Begin at the top of the following data. Copy each line exactly until you have copied the line containing "unfold forward. rewrite".

Dataset entries:
^^^^^^^^

Lemma forward_run x adspfd usbfd source data (p : proxy) :
  exists f, forward x adspfd usbfd source (Some data) p =
    Ret (tt, upd_rt f p, [Forward (u8 (if source =? FROM_DSP then usbfd else adspfd)) data]).
Proof.
  unfold forward. rewrite bind_modify, bind_emit. set (b := when _ _).
  assert (exists f, b (upd_rt (on_rmnet count_allowed) p) = Ret (tt, upd_rt f p, [])) as [f Hb].
  { unfold b. destruct (_ =? 0); cbn [when]; unfold ret, modify.
    - by exists (fun r => on_rmnet count_failed (on_rmnet count_allowed r)).
    - by exists (on_rmnet count_allowed). }
  exists f. by rewrite Hb.
Qed.
(** The packets' thread with such a message: no simulated call is left. *)
Lemma status_turn e adspfd usbfd hdr number tid call_id state type direction mode mp als presentation d :
  let data := call_bytes hdr call_id state type direction mode mp als presentation number in
  status_header hdr tid -> caller number ->
  do_not_disturb (calls (dv_phone d)) = false ->
  exists f, device_turn e adspfd usbfd (FromDsp data) d = 
    Ret (tt, with_part (upd_rt f (with_part (call_ended tid (dv_phone d)) (part d))) d,
      map Prx (map Ph (ended_events usbfd tid (dv_phone d) ++
        [CallPacket (in_buffer data) (zlen data) (in_20 number) (zlen number)])) ++ [Prx (Forward (u8 usbfd) data)]).
Proof.
  intros data Hhdr Hnum Hdnd. set (x := env_of (ch_proxy e) d).
  pose proof (status_processed hdr number tid call_id state type direction mode mp als presentation Hhdr Hnum
    x adspfd usbfd (part d) Hdnd) as Hp. fold data in Hp.
  destruct (header_in_buffer hdr number tid call_id state type direction mode mp als presentation Hhdr) as (H9 & _).
  fold data in H9. destruct (forward_run x adspfd usbfd FROM_DSP data (with_part (call_ended tid (dv_phone d)) (part d))) as [f Hf].
  exists f. unfold device_turn, device_carry, device_packet. cbn [read_buffer bytes_read default].
  assert (Hdl : 32 <= zlen data).
  { unfold data. rewrite call_bytes_len. destruct Hhdr as (-> & _), Hnum as (Hne & _). destruct number; [done|].
    rewrite zlen_cons. pose proof (zlen_nonneg number). change SZ_ENCAP with 13. lia. }
  unfold SZ_QMUX, SZ_CTL. ifdec.
  erewrite bind_after.
  2:{ rewrite (bind_lift _ _ _ _ H9). cbn [Z.eqb Pos.eqb]. unfold with_settings_env. rewrite bind_get.
      fold x. eapply in_proxy_run. exact Hp. }
  unfold with_settings_env. rewrite bind_get.
  rewrite (in_proxy_run (dispose x adspfd usbfd FROM_DSP (Some data) PACKET_FORCED_PT) tt
    (upd_rt f (with_part (call_ended tid (dv_phone d)) (part d))) [Forward (u8 usbfd) data]) by (rewrite part_with; exact Hf).
  cbn [after]. by rewrite with_part_with.
Qed.

(** The host is told of the end of a simulated call; no other component is. *)
Lemma carry_ended env usbfd tid p l s :
  carry_all env (map Prx (map Ph (ended_events usbfd tid p)) ++ l) s = carry_all env l s.
Proof.
  unfold ended_events. destruct (call_simulation_mode (calls p)); [|done].
  cbn [map app carry_all carry_action phone_of carry_phone hangup_events]. by rewrite !bind_ret.
Qed.
(* ===== verification/Startup.v ===== *)
(** The start of the daemon (main of src/openqti.c): the settings, the options, the
    lock, the wait for the baseband, the resets of every component and the threads.
    What main leaves is the state System.v runs the threads from. *)

From stdpp Require Import base list numbers option strings gmap.
From Stdlib Require Import ZArith Lia.
From S2P Require Import Prelude Libc Eff QmiClient Dms Sms Config Helpers Oqticonf Timesync Call Audio Replies Thermal Cells NasClient Wds Scheduler Tracking Proxy CommandTable Ipc Device Commands Daemon Invariant Internal Atfwd System.

(** * State *)

(** The components, and where the log goes. *)
Record process := { p_sys : system; log_to_file : bool }.
#[export, refine] Instance process_at : Part at_state process :=
  {| part p := sy_at (p_sys p);
     with_part a p := {| p_sys := upd_at a (p_sys p); log_to_file := log_to_file p |} |}.
Proof. all: abstract by intros; repeat match goal with p : process |- _ => destruct p | s : system |- _ => destruct s end. Defined.

Inductive thread :=
| AtForwarder | GpsProxy | RmnetProxy | TimeSyncThread | PowerKeyThread | SchedulerThread | ThermalThread
| QmiClientThread | ServicesThread.
Inductive main_action :=
| Do (a : at_action)              (* by a component *)
| OnIpc (a : ipc_action)
| Print (text : list Z)           (* stdout *)
| Complain (text : list Z)        (* stderr *)
| OpenLock                        (* LOCKFILE *)
| Flock
| OpenRmnet                       (* RMNET_CTL *)
| OpenSmd                         (* SMD_CNTL *)
| Pause (us : Z)
| LineState | ModemOffline | ModemOnline   (* ioctl(2) on RMNET_CTL *)
| Start (t : thread).
Definition MM (A : Type) : Type := M process main_action A.

(** The arguments; the outcomes of the mounts and opens of the settings; what
    malloc(3) leaves in them; the router, and its answers to the waits; whether the
    lock file opens and is free; whether RMNET_CTL opens, and each try of SMD_CNTL;
    each try of the two requests for a channel; the sound card; the stack. *)
Record main_env := {
  m_args : list (list Z);
  m_cfg : cfg_env;
  m_heap : config_prototype;
  m_ipc : ipc_env;
  m_adsp : list ipc_env;
  m_lock_opens : bool;
  m_lock_free : bool;
  m_rmnet : bool;
  m_smd : list bool;
  m_sends : list bool;
  m_sends_internal : list bool;
  m_audio : audio_env;
  m_stack : list Z
}.

(** How main ends: with a status, or waiting for threads that never do. *)
Inductive ended := Exit (status : Z) | Serves.
(* ===== verification/Md5.v ===== *)
(** MD5 of a file (src/md5sum.c, inc/md5sum.h), which tells the firmwares of the
    baseband apart (read_adsp_version of src/helpers.c): the context that takes
    bytes in any pieces, the block, and the reading of the file. *)

From stdpp Require Import base list numbers option strings.
From Stdlib Require Import ZArith Lia.
From S2P Require Import Prelude Libc Helpers Hash.

(** * A block *)

Definition FF (b c d : Z) : Z := Z.lxor d (Z.land b (Z.lxor c d)).
Definition FG (b c d : Z) : Z := FF d b c.
Definition FH (b c d : Z) : Z := Z.lxor (Z.lxor b c) d.
Definition FI (b c d : Z) : Z := Z.lxor c (Z.lor b (not32 d)).
(** The lines of a round: the word, the shift and the constant. The four
    variables move on by one from a line to the next. *)
Definition round1 : list (nat * Z * Z) :=
  [ (0%nat, 7, 0xd76aa478); (1%nat, 12, 0xe8c7b756); (2%nat, 17, 0x242070db); (3%nat, 22, 0xc1bdceee);
    (4%nat, 7, 0xf57c0faf); (5%nat, 12, 0x4787c62a); (6%nat, 17, 0xa8304613); (7%nat, 22, 0xfd469501);
    (8%nat, 7, 0x698098d8); (9%nat, 12, 0x8b44f7af); (10%nat, 17, 0xffff5bb1); (11%nat, 22, 0x895cd7be);
    (12%nat, 7, 0x6b901122); (13%nat, 12, 0xfd987193); (14%nat, 17, 0xa679438e); (15%nat, 22, 0x49b40821) ].
Definition round2 : list (nat * Z * Z) :=
  [ (1%nat, 5, 0xf61e2562); (6%nat, 9, 0xc040b340); (11%nat, 14, 0x265e5a51); (0%nat, 20, 0xe9b6c7aa);
    (5%nat, 5, 0xd62f105d); (10%nat, 9, 0x02441453); (15%nat, 14, 0xd8a1e681); (4%nat, 20, 0xe7d3fbc8);
    (9%nat, 5, 0x21e1cde6); (14%nat, 9, 0xc33707d6); (3%nat, 14, 0xf4d50d87); (8%nat, 20, 0x455a14ed);
    (13%nat, 5, 0xa9e3e905); (2%nat, 9, 0xfcefa3f8); (7%nat, 14, 0x676f02d9); (12%nat, 20, 0x8d2a4c8a) ].
Definition round3 : list (nat * Z * Z) :=
  [ (5%nat, 4, 0xfffa3942); (8%nat, 11, 0x8771f681); (11%nat, 16, 0x6d9d6122); (14%nat, 23, 0xfde5380c);
    (1%nat, 4, 0xa4beea44); (4%nat, 11, 0x4bdecfa9); (7%nat, 16, 0xf6bb4b60); (10%nat, 23, 0xbebfbc70);
    (13%nat, 4, 0x289b7ec6); (0%nat, 11, 0xeaa127fa); (3%nat, 16, 0xd4ef3085); (6%nat, 23, 0x04881d05);
    (9%nat, 4, 0xd9d4d039); (12%nat, 11, 0xe6db99e5); (15%nat, 16, 0x1fa27cf8); (2%nat, 23, 0xc4ac5665) ].
Definition round4 : list (nat * Z * Z) :=
  [ (0%nat, 6, 0xf4292244); (7%nat, 10, 0x432aff97); (14%nat, 15, 0xab9423a7); (5%nat, 21, 0xfc93a039);
    (12%nat, 6, 0x655b59c3); (3%nat, 10, 0x8f0ccc92); (10%nat, 15, 0xffeff47d); (1%nat, 21, 0x85845dd1);
    (8%nat, 6, 0x6fa87e4f); (15%nat, 10, 0xfe2ce6e0); (6%nat, 15, 0xa3014314); (13%nat, 21, 0x4e0811a1);
    (4%nat, 6, 0xf7537e82); (11%nat, 10, 0xbd3af235); (2%nat, 15, 0x2ad7d2bb); (9%nat, 21, 0xeb86d391) ].
Definition md5_state : Type := Z * Z * Z * Z.
Definition OP (f : Z -> Z -> Z -> Z) (correct_words : list Z) (st : md5_state) (row : nat * Z * Z) : md5_state :=
  let '(a, b, c, d) := st in
  let '(k, s, T) := row in
  let a := u32 (a + (f b c d + nthw correct_words k + T)) in
  (d, u32 (rol s a + b), b, c).
Definition rounds (w : list Z) (st : md5_state) : md5_state :=
  fold_left (OP FI w) round4 (fold_left (OP FH w) round3 (fold_left (OP FG w) round2 (fold_left (OP FF w) round1 st))).
Definition md5_block (b st : list Z) : list Z :=
  match st with
  | [A; B; C; D] =>
      let '(a, b, c, d) := rounds (le_words b) (A, B, C, D) in
      [u32 (a + A); u32 (b + B); u32 (c + C); u32 (d + D)]
  | _ => st
  end.

(** * The context *)

(** struct md5_ctx: the words A to D in [md_words]. *)
Record md5_ctx := {
  md_words : list Z;
  total0 : Z; total1 : Z;         (* total[2] *)
  buflen : Z;
  buffer : list Z                 (* char[128] *)
}.
Definition md5_start : list Z := [0x67452301; 0xefcdab89; 0x98badcfe; 0x10325476].
Definition set_words (w : list Z) (c : md5_ctx) : md5_ctx :=
  {| md_words := w; total0 := total0 c; total1 := total1 c; buflen := buflen c; buffer := buffer c |}.
Definition add_total (n : Z) (c : md5_ctx) : md5_ctx :=
  let t := u32 (total0 c + n) in
  {| md_words := md_words c; total0 := t; total1 := (if t <? n then u32 (total1 c + 1) else total1 c);
     buflen := buflen c; buffer := buffer c |}.
Definition set_buffer (n : Z) (b : list Z) (c : md5_ctx) : md5_ctx :=
  {| md_words := md_words c; total0 := total0 c; total1 := total1 c; buflen := n; buffer := b |}.

(** [junk]: the bytes of the context before. *)
Definition md5_init_ctx (junk : list Z) : md5_ctx :=
  {| md_words := md5_start; total0 := 0; total1 := 0; buflen := 0; buffer := junk |}.
Fixpoint process_blocks (n : nat) (buf : list Z) (off : Z) (st : list Z) : cres (list Z) :=
  match n with
  | O => Ret st
  | S n => let* b := rdn buf off 64 in process_blocks n buf (off + 64) (md5_block b st)
  end.
Definition md5_process_block (buf : list Z) (len : Z) (c : md5_ctx) : cres md5_ctx :=
  let c := add_total len c in
  let* w := process_blocks (Z.to_nat ((len / 4 + 15) / 16)) buf 0 (md_words c) in
  Ret (set_words w c).

(** The bytes of the buffer that are not processed yet, filled up and processed. *)
Definition fill_buffer (data : list Z) (c : md5_ctx) : cres (Z * md5_ctx) :=
  let left_over := buflen c in
  let add := if zlen data <? 128 - left_over then zlen data else 128 - left_over in
  let* b := wrn (buffer c) left_over (take (Z.to_nat add) data) in
  let c := set_buffer (u32 (buflen c + add)) b c in
  if 64 <? left_over + add then
    let* c := md5_process_block (buffer c) (Z.ldiff (left_over + add) 63) c in
    let n := Z.land (left_over + add) 63 in
    let* tail := rdn (buffer c) (Z.ldiff (left_over + add) 63) (Z.to_nat n) in
    let* b := wrn (buffer c) 0 tail in
    Ret (add, set_buffer n b c)
  else Ret (add, c).
Definition md5_process_bytes (data : list Z) (c : md5_ctx) : cres md5_ctx :=
  let* '(add, c) := if negb (buflen c =? 0) then fill_buffer data c else Ret (0, c) in
  let data := drop (Z.to_nat add) data in
  let* '(data, c) :=
    if 64 <? zlen data then
      let n := Z.ldiff (zlen data) 63 in
      let* c := md5_process_block data n c in
      Ret (drop (Z.to_nat n) data, c)
    else Ret (data, c) in
  if 0 <? zlen data then
    let* b := wrn (buffer c) 0 data in Ret (set_buffer (zlen data) b c)
  else Ret c.

Definition fillbuf : list Z := 0x80 :: replicate 63 0.
Definition md5_read_ctx (c : md5_ctx) : list Z := concat (map (le 4) (md_words c)).
Definition md5_finish_ctx (c : md5_ctx) : cres (list Z) :=
  let bytes := buflen c in
  let c := add_total bytes c in
  let pad := if 56 <=? bytes then 64 + 56 - bytes else 56 - bytes in
  let* fill := rdn fillbuf 0 (Z.to_nat pad) in
  let* b := wrn (buffer c) bytes fill in
  let* b := wrn b (bytes + pad) (le 4 (u32 (Z.shiftl (total0 c) 3))) in
  let* b := wrn b (bytes + pad + 4) (le 4 (Z.lor (u32 (Z.shiftl (total1 c) 3)) (Z.shiftr (total0 c) 29))) in
  let* c := md5_process_block b (bytes + pad + 8) (set_buffer (buflen c) b c) in
  Ret (md5_read_ctx c).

^^^^^^^^

Answer to this exercise:
Lemma forward_run x adspfd usbfd source data (p : proxy) :
  exists f, forward x adspfd usbfd source (Some data) p =
    Ret (tt, upd_rt f p, [Forward (u8 (if source =? FROM_DSP then usbfd else adspfd)) data]).
Proof.
  unfold forward. rewrite bind_modify, bind_emit. set (b := when _ _).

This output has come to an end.